(* ===== verification/ClusterBind.v ===== *)
(** * Resources and the jobs bound to them

    As long as jobs and resources are driven through the scheduler, a live
    job that is bound to a resource object holds its reservation; so no two
    live jobs are ever bound to the same resource. *)

From stdpp Require Import gmap.
From S2P Require Import Prelude Capnp TryLock Kernel MemMgr Objects Cluster ClusterInv ClusterReach ClusterPick.

Section bind.
Context `{HL : KernelLaws K}.
Context (L : layout) (other_reply : nat -> Z -> list Z -> Z -> option (list Z)).
Implicit Types (st : cstate K).
Local Abbreviation kernel_invoke := (kernel_invoke L other_reply).

Definition not_resource (k0 : K) (h : Z) : Prop := forall m n s, k_invoke k0 h m n <> Some (OResource s).

(** Job slots satisfying [x] are exempt: a job whose reservation has been
    released and which is about to be destroyed. *)
Record binv (x : nat -> Prop) st : Prop := {
  b_range : forall h m n s, k_invoke (k st) h m n = Some (OResource s) ->
    (s < RESOURCE_POOL_SIZE)%nat /\ Z.of_nat s < g_resource_storage_next st;
  b_mm : (g_memory_manager st = 0 \/ k_issued (k st) (g_memory_manager st)) /\
    not_resource (k st) (g_memory_manager st);
  b_held : forall i, g_job_storage_used st !! i = Some true -> ~ x i ->
    let b := j_bound_resource_id (g_job_storage st !!? i) in
    b <> 0 -> forall m n s, k_invoke (k st) b m n = Some (OResource s) ->
    r_reserved_by (g_resource_storage st !!? s) = g_job_handles st !!? i
}.

Definition nobody (_ : nat) : Prop := False.

Lemma binv_weaken (x y : nat -> Prop) st : (forall i, x i -> y i) -> binv x st -> binv y st.
Proof. intros Hxy [? ? Hh]. split; [done..|]. intros i Hu Hy. apply Hh; [done|]. auto. Qed.

(** ** Calls that do not touch reservations *)

Definition same_reserved st st' : Prop :=
  forall s, r_reserved_by (g_resource_storage st' !!? s) = r_reserved_by (g_resource_storage st !!? s).

Lemma quiet_binv x st st' : quiet st st' -> same_reserved st st' -> binv x st -> binv x st'.
Proof.
  intros [] Hres [Hr Hm Hh]. split.
  - by rewrite q_k, q_rnext.
  - by rewrite q_k, q_mm.
  - rewrite q_used, q_jobs, q_k, q_jhandles. intros i Hu Hx b Hb m n s Hk. rewrite Hres. by eapply Hh.
Qed.

Lemma insert_reserved (l : list resource_data_t) s r :
  r_reserved_by r = r_reserved_by (l !!? s) ->
  forall s', r_reserved_by (<[s := r]> l !!? s') = r_reserved_by (l !!? s').
Proof.
  intros E s'. destruct (decide (s = s')) as [<-|Hne]; [|by rewrite nth_insert_ne].
  destruct (decide (s < length l)%nat); [by rewrite nth_insert_eq|by rewrite list_insert_ge by lia].
Qed.

Lemma kernel_invoke_reserved h m msg cap st :
  m = RESOURCE_METHOD_GET_INFO \/ m = RESOURCE_METHOD_REASSIGN \/ not_resource (k st) h ->
  same_reserved st (fst (kernel_invoke h m msg cap st)).
Proof.
  intros Hm s'. unfold Cluster.kernel_invoke. destruct msg as [ws|]; [|done].
  destruct (k_invoke (k st) h m (length ws)) as [[s|s|s|s| |i]|] eqn:Hk; repeat case_match; try done.
  destruct Hm as [->|[->|Hn]]; [..|by apply Hn in Hk]; simpl; apply insert_reserved;
  unfold resource_handler in *; simpl in *; repeat case_match; by simplify_eq.
Qed.

Ltac request_short := let ws := fresh in intros ws [= <-]; simpl; lia.

Lemma resource_get_info_binv x h st : binv x st -> binv x (fst (resource_get_info L other_reply h st)).
Proof.
  apply quiet_binv; [apply resource_get_info_quiet|]. unfold resource_get_info. case_cond; [done|].
  pose proof (kernel_invoke_reserved h RESOURCE_METHOD_GET_INFO (reply 24 [0]) 64 st ltac:(by left)) as Hr.
  destruct (kernel_invoke _ _ _ _ _) as [st' [ret resp]]. by case_cond.
Qed.

Lemma resource_reassign_binv x h n st : binv x st -> binv x (fst (resource_reassign L other_reply h n st)).
Proof.
  apply quiet_binv; [apply resource_call_quiet|]. unfold resource_reassign, resource_call. case_cond; [done|].
  pose proof (kernel_invoke_reserved h RESOURCE_METHOD_REASSIGN (reply 24 [n]) 24 st ltac:(right; by left)) as Hr.
  destruct (kernel_invoke _ _ _ _ _) as [st' [ret resp]]. by case_cond.
Qed.

Lemma invoke_other_binv x h m msg cap st :
  (forall ws, msg = Some ws -> length ws < 6)%nat -> not_resource (k st) h ->
  binv x st -> binv x (fst (kernel_invoke h m msg cap st)).
Proof.
  intros Hl Hn. apply quiet_binv; [by apply kernel_invoke_quiet|]. apply kernel_invoke_reserved. auto.
Qed.

(** Scans of the resource index. *)
Ltac binv_loop IH :=
  let Hb := fresh in
  intros st Hb; simpl; case_cond; [by apply IH|];
  match goal with
  | |- context [resource_get_info L other_reply ?h ?s] =>
      let Hi := fresh in
      pose proof (resource_get_info_binv _ h s Hb) as Hi;
      destruct (resource_get_info L other_reply h s) as [? ?]; cbn [fst] in Hi
  end; repeat case_match; try done; by apply IH.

────

Task details:
Only one stretch of the records above is wanted: the lines between the one holding "destruct (decide (s <" and the one holding "destruct (k_invoke (k", inclusive, reproduced exactly.

Response area:
  destruct (decide (s < length l)%nat); [by rewrite nth_insert_eq|by rewrite list_insert_ge by lia].
Qed.

Lemma kernel_invoke_reserved h m msg cap st :
  m = RESOURCE_METHOD_GET_INFO \/ m = RESOURCE_METHOD_REASSIGN \/ not_resource (k st) h ->
  same_reserved st (fst (kernel_invoke h m msg cap st)).
Proof.
  intros Hm s'. unfold Cluster.kernel_invoke. destruct msg as [ws|]; [|done].
  destruct (k_invoke (k st) h m (length ws)) as [[s|s|s|s| |i]|] eqn:Hk; repeat case_match; try done.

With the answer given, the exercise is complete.